BACKGROUND: Incarceration is associated with sexually transmitted infections (STIs) including human immunodeficiency virus (HIV). It may contribute to STI/HIV by disrupting primary intimate relationships that protect against high-risk partnerships. METHODS: In an urban sample of men (N = 229) and women (N = 144) in North Carolina, we assessed how often respondents experienced the dissolution of a primary intimate relationship at the time of their own (among men) or their partner’s (among women) incarceration. We then measured the association between dissolution of relationships during incarceration and STI/HIV-related risk behaviors. RESULTS: Among men who had ever been incarcerated for 1 month or longer (N = 72), 43% (N = 31) had a marital or nonmarital primary partner at the time of the longest prior sentence. Among women, 22% (N = 31) had ever had a primary partner who had been incarcerated for 1 month or longer.

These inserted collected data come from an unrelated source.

(* ===== verification/Storage.v ===== *)
(** What the relay stores itself: the files of its users
    ([src/relay/app/services/user_storage.py], [routers/user_storage.py]) and the life
    times of uploaded files ([services/file_ttl_db.py], [services/file_ttl_sweep.py],
    the second half of [upload_files] and [get_files] of the server).

    The user's directory and the drop box are directories of the file system of
    [Files].  A request is one step here.  The content length is the number in the
    header, 0 without one. *)

From stdpp Require Import strings.
From S2P Require Import Prelude Json Session Accounts Registry Identity Files StateStore FilesApi RelayAuth.

(** ** [user_storage.py] *)

Inductive StorageExn :=
| StRelay (e : RelayExn)
| StAccount (e : AccountExn)
| StFs (e : FsExn)
| StValueError.

Abbreviation Sto := (M (gmap (list (list Z)) node) StorageExn).

(** [path.mkdir(parents=True, exist_ok=True)] below [done]: a directory is made where the
    path to it leads, a dangling link is in the way. *)
Fixpoint mkdirs (t : fs) (done rest : path) : FsExn + fs :=
  match rest with
  | [] => inr t
  | c :: rest' =>
      let p := done ++ [c] in
      match stat t p with
      | Some FDir => mkdirs t p rest'
      | Some _ => inl (match rest' with [] => FileExistsError | _ => NotADirectoryError end)
      | None =>
          match resolve MAX_LINKS t [] done with
          | None => inl SymlinkLoop
          | Some q =>
              match t !! (q ++ [c]) with
              | Some _ => inl FileExistsError
              | None => mkdirs (<[q ++ [c] := FDir]> t) p rest'
              end
          end
      end
  end.

Definition user_path (data_dir : path) (user_id : Z) : path := data_dir ++ [py "users"; dump_nat user_id].

Definition user_dir (data_dir : path) (user_id : Z) : Sto (list (list Z)) := λ t,
  if user_id <=? 0 then (t, inl StValueError)
  else match mkdirs t [] (user_path data_dir user_id) with
       | inl e => (t, inl (StFs e))
       | inr t' => (t', inr (user_path data_dir user_id))
       end.

(** [os.walk]: the entries of real directories; [stat] follows the links among them. *)
Definition size_at (t : fs) (k : path) : Z :=
  match stat t k with Some (FFile c) => Z.of_nat (length c) | _ => 0 end.

Definition usage_below (t : fs) (root : path) : Z :=
  foldr Z.add 0 (size_at t <$> filter (λ k, root `prefix_of` k) (map_to_list t).*1).

Definition usage_bytes (data_dir : path) (user_id : Z) : Sto Z := λ t,
  match user_dir data_dir user_id t with
  | (t', inl e) => (t', inl e)
  | (t', inr root) =>
      (t', inr match resolve MAX_LINKS t' [] root with Some r => usage_below t' r | None => 0 end)
  end.

Definition quota_bytes (default_quota_bytes : Z) (user_id : Z) (db : AccountDb) : StorageExn + Z :=
  match (get_user_quota user_id db).2 with
  | inl QuotaNotSetError => inr default_quota_bytes
  | inl e => inl (StAccount e)
  | inr q => inr q
  end.

Definition remaining_bytes (data_dir : path) (default_quota_bytes : Z) (user_id : Z) (db : AccountDb) : Sto Z :=
  quota ← lift_res (quota_bytes default_quota_bytes user_id db);
  usage ← usage_bytes data_dir user_id;
  mret (Z.max 0 (quota - usage)).

(** ** The endpoints under [/me] *)

(** A call of the file service. *)
Definition on_fs {A} (f : gmap (list (list Z)) node → gmap (list (list Z)) node * (StorageExn + A)) : Sto A := f.

(** An answer, or a JSON error with its status. *)
Inductive storage_reply (A : Type) := Reply (a : A) | ErrorJson (status : Z).
Global Arguments Reply {A} a.
Global Arguments ErrorJson {A} status.

Section endpoints.
Context `{TimedSerializer} `{PyConv}.
Context (session : RelaySession) (data_dir : list (list Z)) (default_user_quota_bytes : Z).
Context (now : time) (cookie : option pystr) (db : AccountDb).

Definition identified : Sto SessionIdentity :=
  lift_res match get_current_identity session now cookie with inl e => inl (StRelay e) | inr i => inr i end.

Definition get_quota : Sto (Z * Z) :=
  identity ← identified;
  usage ← usage_bytes data_dir (si_user_id identity);
  quota ← lift_res (quota_bytes default_user_quota_bytes (si_user_id identity) db);
  mret (usage, quota).

Definition list_files (path : pystr) : Sto (storage_reply (list FileEntry)) :=
  identity ← identified;
  base ← user_dir data_dir (si_user_id identity);
  on_fs (λ t, (t, match list_directory base path t with
                  | inr listing => inr (Reply listing)
                  | inl PathTraversalError => inr (ErrorJson 403)
                  | inl FileNotFoundError => inr (ErrorJson 404)
                  | inl e => inl (StFs e)
                  end)).

(** The errors of [upload_file] that become answers. *)
Definition upload_error {A} (e : FsExn) : StorageExn + storage_reply A :=
  match e with
  | PathTraversalError => inr (ErrorJson 403)
  | InvalidFileNameError => inr (ErrorJson 400)
  | FileConflictError _ => inr (ErrorJson 409)
  | _ => inl (StFs e)
  end.

Definition upload (files : list (pystr * bytes)) (path : pystr) (conflict_resolution : option ConflictResolution)
    (declared : Z) : Sto (storage_reply (list UploadResult)) :=
  identity ← identified;
  base ← user_dir data_dir (si_user_id identity);
  quota ← lift_res (quota_bytes default_user_quota_bytes (si_user_id identity) db);
  current ← usage_bytes data_dir (si_user_id identity);
  if negb (declared =? 0) && (quota <? current + declared) then mret (ErrorJson 413)
  else on_fs (λ t,
    match upload_each base path conflict_resolution files [] t with
    | (t1, inl e) => (t1, upload_error e)
    | (t1, inr results) =>
        match usage_bytes data_dir (si_user_id identity) t1 with
        | (t2, inl e) => (t2, inl e)
        | (t2, inr usage) =>
            if quota <? usage then
              match delete_paths base (rel_key path <$> (ur_name <$> results)) [] t2 with
              | (t3, inl e) => (t3, inl (StFs e))
              | (t3, inr _) => (t3, inr (ErrorJson 413))
              end
            else (t2, inr (Reply results))
        end
    end).

(** A NUL in the path is a [ValueError]; [InvalidFileRequestError] is none. *)
Definition download (path : pystr) : Sto (storage_reply (list (list Z))) :=
  identity ← identified;
  base ← user_dir data_dir (si_user_id identity);
  on_fs (λ t, (t, match download_file base path t with
                  | inr fp => inr (Reply fp)
                  | inl PathTraversalError => inr (ErrorJson 403)
                  | inl FileNotFoundError | inl FsValueError => inr (ErrorJson 404)
                  | inl e => inl (StFs e)
                  end)).

Definition delete_ (paths : list pystr) : Sto (storage_reply (list pystr)) :=
  identity ← identified;
  base ← user_dir data_dir (si_user_id identity);
  on_fs (λ t, match delete_paths base paths [] t with
              | (t', inr deleted) => (t', inr (Reply deleted))
              | (t', inl PathTraversalError) => (t', inr (ErrorJson 403))
              | (t', inl FileNotFoundError) => (t', inr (ErrorJson 404))
              | (t', inl e) => (t', inl (StFs e))
              end).

End endpoints.

(** ** [file_ttl_db.py]

    A table of the time of expiry and of creation, for a mount and a path. *)

Record FileTtlDb := { ft_rows : gmap (list Z * list Z) (Z * Z) }.

Definition record_file_ttl (now : time) (mount_code file_path : pystr) (ttl_seconds : Z) (db : FileTtlDb) : FileTtlDb :=
  {| ft_rows := <[(mount_code, file_path) := (now + seconds ttl_seconds, now)]> (ft_rows db) |}.

(** The [SELECT] of the expired records. *)
Definition get_expired (now : time) (db : FileTtlDb) : list (pystr * pystr * time) :=
  omap (λ kv, if kv.2.1 <=? now then Some (kv.1, kv.2.1) else None) (map_to_list (ft_rows db)).

Definition get_expired_for_mount (now : time) (mount_code : pystr) (db : FileTtlDb) : list (pystr * time) :=
  omap (λ kv, if bool_decide (kv.1.1 = mount_code) && (kv.2.1 <=? now) then Some (kv.1.2, kv.2.1) else None)
    (map_to_list (ft_rows db)).

Definition delete_record (mount_code file_path : pystr) (db : FileTtlDb) : FileTtlDb :=
  {| ft_rows := delete (mount_code, file_path) (ft_rows db) |}.

Definition get_ttl_for_mount (mount_code : pystr) (db : FileTtlDb) : list (pystr * time) :=
  omap (λ kv, if bool_decide (kv.1.1 = mount_code) then Some (kv.1.2, kv.2.1) else None)
    (map_to_list (ft_rows db)).

Definition delete_expired_for_mount (now : time) (mount_code : pystr) (db : FileTtlDb) : FileTtlDb * list pystr :=
  ({| ft_rows := filter (λ kv, ¬ (kv.1.1 = mount_code ∧ kv.2.1 ≤ now)) (ft_rows db) |},
   (get_expired_for_mount now mount_code db).*1).

(** ** [file_ttl_sweep.py] *)

Definition dropbox_dir (data_dir : path) : path := data_dir ++ [py "dropbox"].

(** [data_dir / "dropbox" / file_path.lstrip("/")]: pathlib drops empty components and
    dots. *)
Definition full_path (data_dir : path) (file_path : pystr) : path :=
  dropbox_dir data_dir ++ filter (λ c, is_dot c = false) (split_on slash (lstrip_slash file_path)).

(** [os.remove(p)]: links on the way are followed, the last name is not; [None] is an
    [OSError]. *)
Definition os_remove (t : fs) (p : path) : option fs :=
  match last p with
  | None => None
  | Some c =>
      if is_dotdot c then None
      else match resolve MAX_LINKS t [] (removelast p) with
           | None => None
           | Some d => match t !! (d ++ [c]) with
                       | None => None
                       | Some FDir => None
                       | Some _ => Some (delete (d ++ [c]) t)
                       end
           end
  end.

Record ttl_state := { ts_fs : gmap (list (list Z)) node; ts_ttl : FileTtlDb }.

(** The loop over the expired records; it collects the deleted files. *)
Fixpoint sweep_each (data_dir : path) (dropbox_code : pystr) (expired : list (pystr * pystr * time))
    (deleted : list pystr) (st : ttl_state) : ttl_state * list pystr :=
  match expired with
  | [] => (st, deleted)
  | (mount_code, file_path, _) :: expired' =>
      let full := full_path data_dir file_path in
      let '(t, deleted') :=
        if bool_decide (mount_code = dropbox_code) && exists_ (ts_fs st) full then
          match os_remove (ts_fs st) full with
          | Some t => (t, deleted ++ [file_path])
          | None => (ts_fs st, deleted)
          end
        else (ts_fs st, deleted) in
      sweep_each data_dir dropbox_code expired' deleted'
        {| ts_fs := t; ts_ttl := delete_record mount_code file_path (ts_ttl st) |}
  end.

Definition file_ttl_sweep_once (now : time) (data_dir : path) (dropbox_code : pystr) (st : ttl_state)
    : ttl_state * list pystr :=
  sweep_each data_dir dropbox_code (get_expired now (ts_ttl st)) [] st.

(** ** The life times in the files API

    [ttl] is the parameter of the upload, [provider] the table of the host, if any. *)

Section ttl_api.
Context `{Hmac} (base : list (list Z)) (config : ServerConfig) (headers : list (pystr * pystr)).

Definition record_ttls (now : time) (mount_code dir : pystr) (ttl : Z) (results : list UploadResult) (db : FileTtlDb)
    : FileTtlDb :=
  foldl (λ db r, if bool_decide (ur_name r = []) then db
                 else record_file_ttl now mount_code (rel_key dir (ur_name r)) ttl db) db results.

Definition upload_with_ttl (now : time) (files : list (pystr * bytes)) (dir : pystr)
    (conflict_resolution : option ConflictResolution) (ttl : option Z) (st : api_state) (provider : option FileTtlDb)
    : api_state * option FileTtlDb * (ApiExn + list UploadResult) :=
  match upload_files base config headers files dir conflict_resolution st with
  | (st', inl e) => (st', provider, inl e)
  | (st', inr results) =>
      let effective_ttl := default 86400 ttl in
      let provider' :=
        if 0 <? effective_ttl then
          match cfg_mount_code config, provider with
          | Some mount_code, Some db => Some (record_ttls now mount_code dir effective_ttl results db)
          | _, _ => provider
          end
        else provider in
      (st', provider', inr results)
  end.

(** The time of expiry that a listing shows with an entry. *)
Definition expires_at (dir : pystr) (provider : option FileTtlDb) (e : FileEntry) : option time :=
  match cfg_mount_code config, provider with
  | Some mount_code, Some db => fst <$> ft_rows db !! (mount_code, rel_key dir (fe_name e))
  | _, _ => None
  end.

Definition get_files_with_ttl (dir : pystr) (st : api_state) (provider : option FileTtlDb)
    : ApiExn + list (FileEntry * option time) :=
  match get_files base config headers dir st with
  | inl e => inl e
  | inr es => inr ((λ e, (e, expires_at dir provider e)) <$> es)
  end.

End ttl_api.
(** The relay reads the handshake as the agent means it.  The message goes out as
    one text frame; from an agent without owner the relay takes an open mount without
    allowlist, and from an agent whose owner has a valid token it takes the owner, the
    access mode and every declared entry, with the ids of its users and groups, in
    order; in both cases whether there is a password, and the secret that signs the
    identity headers. *)
Theorem agent_auth_roundtrip session store now secret has_password ses st (owner : AgentOwner) tok uid u name pes :
  scalars secret = true → secret ≠ [] →
  Forall (λ e, scalars (ae_subject_ref e) = true) (ow_allowlist owner) → scalars tok = true → tok ≠ [] →
  verify_agent_owner_token ses now tok = inr uid → (store_get_user_by_id uid st).2 = inr u → u_username u = name →
  Forall2 (resolves st) (ow_allowlist owner) pes →
  (∀ (c : TunnelConnection W) token (own : option AgentOwner),
     let msg := agent_auth_message secret token has_password own in
     send_control msg c = on_ws (ws_send_text (dumps (JObj msg))) c) ∧
  _read_agent_auth session store now
    (Some (dumps (JObj (agent_auth_message secret JNull has_password None)))) =
  inr (AuthOk {| aa_owner_user_id := None; aa_owner_username := None; aa_access_mode := OPEN_MODE;
                 aa_has_password := has_password; aa_entries := []; aa_identity_secret := Some secret |}) ∧
  _read_agent_auth (Some ses) (Some st) now
    (Some (dumps (JObj (agent_auth_message secret (JStr tok) has_password (Some owner))))) =
  inr (AuthOk {| aa_owner_user_id := Some uid; aa_owner_username := Some name;
                 aa_access_mode := ow_access_mode owner; aa_has_password := has_password;
                 aa_entries := pes; aa_identity_secret := Some secret |}).
Proof.
  intros Hs Hne Ha Ht Htne Hv Hu <- Hf.
  assert (secret_of (JStr secret) = Some secret) as Hsec by by destruct secret.
  split_and!; [done|..]; rewrite read_message by done.
  - cbn [truthy]. cbn [mbind sum_bind allowed fmap list_fmap]. cbv zeta. rewrite bool_decide_eq_false_2 by by intros [].
    by rewrite Hsec.
  - assert (truthy (JStr tok) = true) as -> by by destruct tok.
    unfold token_owner. rewrite Hv, Hu. cbn [mbind sum_bind]. cbv zeta.
    rewrite bool_decide_eq_false_2 by by intros []. cbn [allowed].
    rewrite (resolve_allowlist_back _ _ _ Hf), Hsec. done.
Qed.
End handshake.

(** ** The [--allow] option *)

Lemma partition_spec c s a b : partition c s = Some (a, b) ↔ s = a ++ c :: b ∧ c ∉ a.
Proof.
  revert a b. induction s as [|x s IH]; intros a b; cbn [partition].
  { split; [done|]. by intros [?%(f_equal length) _]; rewrite length_app in *; cbn in *; lia. }
  destruct (Z.eqb_spec x c) as [->|Hne].
  - split; [intros [= <- <-]; split; [done|apply not_elem_of_nil]|].
    intros [Hs Ha]. destruct a as [|y a]; simplify_eq/=; [done|]. set_solver.
  - split.
    + destruct (partition c s) as [[a' b']|] eqn:E; [|done]. cbn. intros [= <- <-].
      destruct (proj1 (IH a' b') eq_refl) as [-> Ha]. split; [done|]. set_solver.
    + intros [Hs Ha]. destruct a as [|y a]; simplify_eq/=.
      rewrite (proj2 (IH a b)) by set_solver. done.
Qed.

Lemma rpartition_spec c s a b : rpartition c s = Some (a, b) ↔ s = a ++ c :: b ∧ c ∉ b.
Proof.
  unfold rpartition. split.
  - destruct (partition c (reverse s)) as [[x y]|] eqn:E; [|done]. cbn. intros [= <- <-].
    apply partition_spec in E as [E Hx]. apply (f_equal reverse) in E.
    rewrite reverse_involutive, reverse_app, reverse_cons, <- app_assoc in E.
    split; [done|]. by rewrite elem_of_reverse.
  - intros [-> Hb]. assert (partition c (reverse (a ++ c :: b)) = Some (reverse b, reverse a)) as ->.
    { apply partition_spec. rewrite reverse_app, reverse_cons, <- app_assoc. split; [done|].
      by rewrite elem_of_reverse. }
    cbn. by rewrite !reverse_involutive.
Qed.

Lemma subject_type_spec s t : subject_type_of (JStr s) = Some t ↔ s = subject_type_value t.
Proof.
  cbn. split; [repeat case_bool_decide; naive_solver|]. intros ->. by destruct t.
Qed.

Lemma role_of_spec s r : role_of (JStr s) = Some r ↔ s = role_value r.
Proof.
  cbn. split; [repeat case_bool_decide; naive_solver|]. intros ->. by destruct r.
Qed.

(** An [--allow] value is accepted exactly when it is a type, a reference and a role
    with colons between them, up to spaces around each; the reference is not empty and
    may contain colons itself. *)
Theorem parse_allow_entry_spec spec e :
  parse_allow_entry spec = inr e ↔
  ∃ a b d, spec = a ++ colon :: b ++ colon :: d ∧ colon ∉ a ∧ colon ∉ d ∧
    strip a = subject_type_value (ae_subject_type e) ∧ strip b = ae_subject_ref e ∧ strip b ≠ [] ∧
    strip d = role_value (ae_role e).
Proof.
  unfold parse_allow_entry. split.
  - destruct (partition colon spec) as [[a rest]|] eqn:E1; [|done]. apply partition_spec in E1 as [-> Ha].
    destruct (rpartition colon rest) as [[b d]|] eqn:E2; [|done]. apply rpartition_spec in E2 as [-> Hd].
    case_bool_decide as Hb; [done|].
    destruct (subject_type_of _) as [t|] eqn:Et; [|done]. apply subject_type_spec in Et.
    destruct (role_of _) as [r|] eqn:Er; [|done]. apply role_of_spec in Er.
    intros [= <-]. by exists a, b, d.
  - intros (a & b & d & -> & Ha & Hd & Ht & Hb & Hne & Hr).
    rewrite (proj2 (partition_spec _ _ _ _) (conj eq_refl Ha)), (proj2 (rpartition_spec _ _ _ _) (conj eq_refl Hd)).
    rewrite bool_decide_eq_false_2 by done.
    rewrite (proj2 (subject_type_spec _ _) Ht), (proj2 (role_of_spec _ _) Hr), Hb. by destruct e.
Qed.

(** ** Expired files *)

Section expired.
Context `{PyConv} {W : Type} `{!WebSocketProtocol W}.

Lemma print_paths_prompt num (expired : list (pystr * time)) :
  print_paths ((λ f, JObj [(py "path", JStr f.1); (py "expired_at", num f.2)]) <$> expired) = inr tt.
Proof. by induction expired. Qed.

(** Whatever the user answers to the prompt, the effect is the same: the relay forgets
    the expired records of the mount.  Nobody deletes a file. *)
Theorem expired_answer_ignored num code expired msg answer now mount db (c : TunnelConnection W) :
  expired_files_message num code expired = Some msg →
  ∃ reply,
    agent_control answer msg c = raising FConn (send_control reply) c ∧
    _handle_agent_control_for_mount now reply mount (Some db)
    = (Some (delete_expired_for_mount now code db).1, inr tt).
Proof.
  unfold expired_files_message. destruct expired as [|f fs]; [done|]. intros [= <-].
  set (type := if bool_decide (lower (strip answer) = py "y")
               then py "delete_expired_files" else py "keep_expired_files").
  exists [(py "type", JStr type); (py "code", JStr code)]. split.
  - unfold agent_control, _handle_expired_files, mbind, M_bind, lift_res; cbv beta iota.
    match goal with |- context [get_or (py "files") ?d ?m] =>
      change (get_or (py "files") d m) with
        (JArr ((λ f, JObj [(py "path", JStr f.1); (py "expired_at", num f.2)]) <$> f :: fs)) end.
    cbn [iterate]. rewrite print_paths_prompt. done.
  - unfold _handle_agent_control_for_mount, type. by destruct (bool_decide _).
Qed.

(** The code of the message is taken from the message: any agent makes the relay forget
    the expired records of any mount, the drop box included, so that the sweep never
    deletes those files. *)
Theorem foreign_records_cleared now mount other db :
  let msg := [(py "type", JStr (py "keep_expired_files")); (py "code", JStr other)] in
  ∃ db', _handle_agent_control_for_mount now msg mount (Some db) = (Some db', inr tt) ∧
    get_expired_for_mount now other db' = [].
Proof.
  eexists. split; [done|]. apply elem_of_nil_inv. intros [p e].
  unfold get_expired_for_mount. rewrite list_elem_of_omap. intros ([[m q] [x made]] & Hin & Hx).
  apply elem_of_map_to_list in Hin. cbn in Hin. apply map_lookup_filter_Some in Hin as [_ Hno]. cbn in *.
  destruct (bool_decide (m = other)) eqn:E1; [|done]. destruct (Z.leb_spec x now); [|done].
  apply bool_decide_eq_true in E1. by destruct Hno.
Qed.
End expired.

(** ** Witnesses *)

Definition ex_env (auth : HttpAnswer) (loop : LoopExit) : Env :=
  {| en_connect := None; en_secret := py "s3"; en_auth := auth;
     en_control := inr (dumps (JObj [(py "type", JStr (py "mount_registered")); (py "code", JStr (py "abc"))]));
     en_app := false; en_loop := loop; en_drains := true; en_ttl_fired := false |}.

Definition ex_down : Env :=
  {| en_connect := Some OSError; en_secret := py "s3"; en_auth := HttpError; en_control := inl OtherTransport;
     en_app := false; en_loop := LoopOver; en_drains := true; en_ttl_fired := false |}.

Definition ex_relay : pystr := py "https://relay.example".

(** A connection that ends, one that fails, and an interrupt during the third: the
    second and third ask for the assigned code, with a sleep between them. *)
Lemma agent_loop_spec_witness :
  ∃ delay, run_agent_loop (H := no_conv) ex_relay false false None fresh_ws 0 JNull
    [(ex_env HttpError LoopOver, 0%Q); (ex_down, 0%Q); (ex_env HttpError LoopInterrupted, 0%Q)] =
  ([Connect (py "wss://relay.example/agent/ws"); Connect (py "wss://relay.example/agent/ws?code=abc"); Slept delay;
    Connect (py "wss://relay.example/agent/ws?code=abc")], Ended Interrupted) ∧ ((1 # 2) <= delay <= (3 # 2))%Q.
Proof.
  pose (pre := [(ex_env HttpError LoopOver, 0%Q)]).
  pose (post := [(ex_env HttpError LoopInterrupted, 0%Q)]).
  assert (random_numbers (pre ++ [(ex_down, 0%Q)])) as H1.
  { repeat (apply Forall_cons_2; [cbn; split; discriminate|]). apply Forall_nil_2. }
  assert (Forall (λ o, retried o = true) (outcome (H := no_conv) false false None fresh_ws <$> pre.*1)) as H2.
  { repeat (apply Forall_cons_2; [vm_compute; reflexivity|]). apply Forall_nil_2. }
  assert (Forall (λ k, k ≤ 1024) (rows 0 (outcome (H := no_conv) false false None fresh_ws <$> pre.*1))) as H3.
  { repeat (apply Forall_cons_2; [vm_compute; discriminate|]). apply Forall_nil_2. }
  destruct (agent_loop_spec (H := no_conv) ex_relay false false None fresh_ws pre ex_down 0%Q post H1 H2 H3) as (evs & Hp & Hall).
  destruct (run_agent_loop (H := no_conv) ex_relay false false None fresh_ws 0 JNull (pre ++ (ex_down, 0%Q) :: post)) as [all s] eqn:E.
  vm_compute in Hp. injection Hp as <-. vm_compute in Hall. destruct Hall as (delay & Hd & -> & ->).
  exists delay. split; [|exact Hd]. etrans; [exact E|]. vm_compute. reflexivity.
Defined.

Of men and women who were in a relationship at the time of a prior incarceration of 1 month or longer (N = 62), more than 40% of men and 30% of women reported that the relationship ended during the incarceration. In analyses adjusting for sociodemographic characteristics and crack/cocaine use, loss of a partner during incarceration was associated with nearly 3 times the prevalence of having 2 or more new partners in the 4 weeks before the survey (prevalence ratio: 2.80, 95% confidence interval: 1.13-6.96). CONCLUSIONS: In this sample, incarceration disrupted substantial proportions of primary relationships and dissolution of those relationships was associated with subsequent STI/HIV risk. The results highlight the need for further research to investigate the effects of incarceration on relationships and health.
Dissolution of primary intimate relationships during incarceration and associations with post-release STI/HIV risk behavior in a southeastern city
Sexually Transmitted Diseases, 38 (1), 43-47. doi: 10.1097/OLQ.0b013e3181e969d0. PMCID: PMC3569980.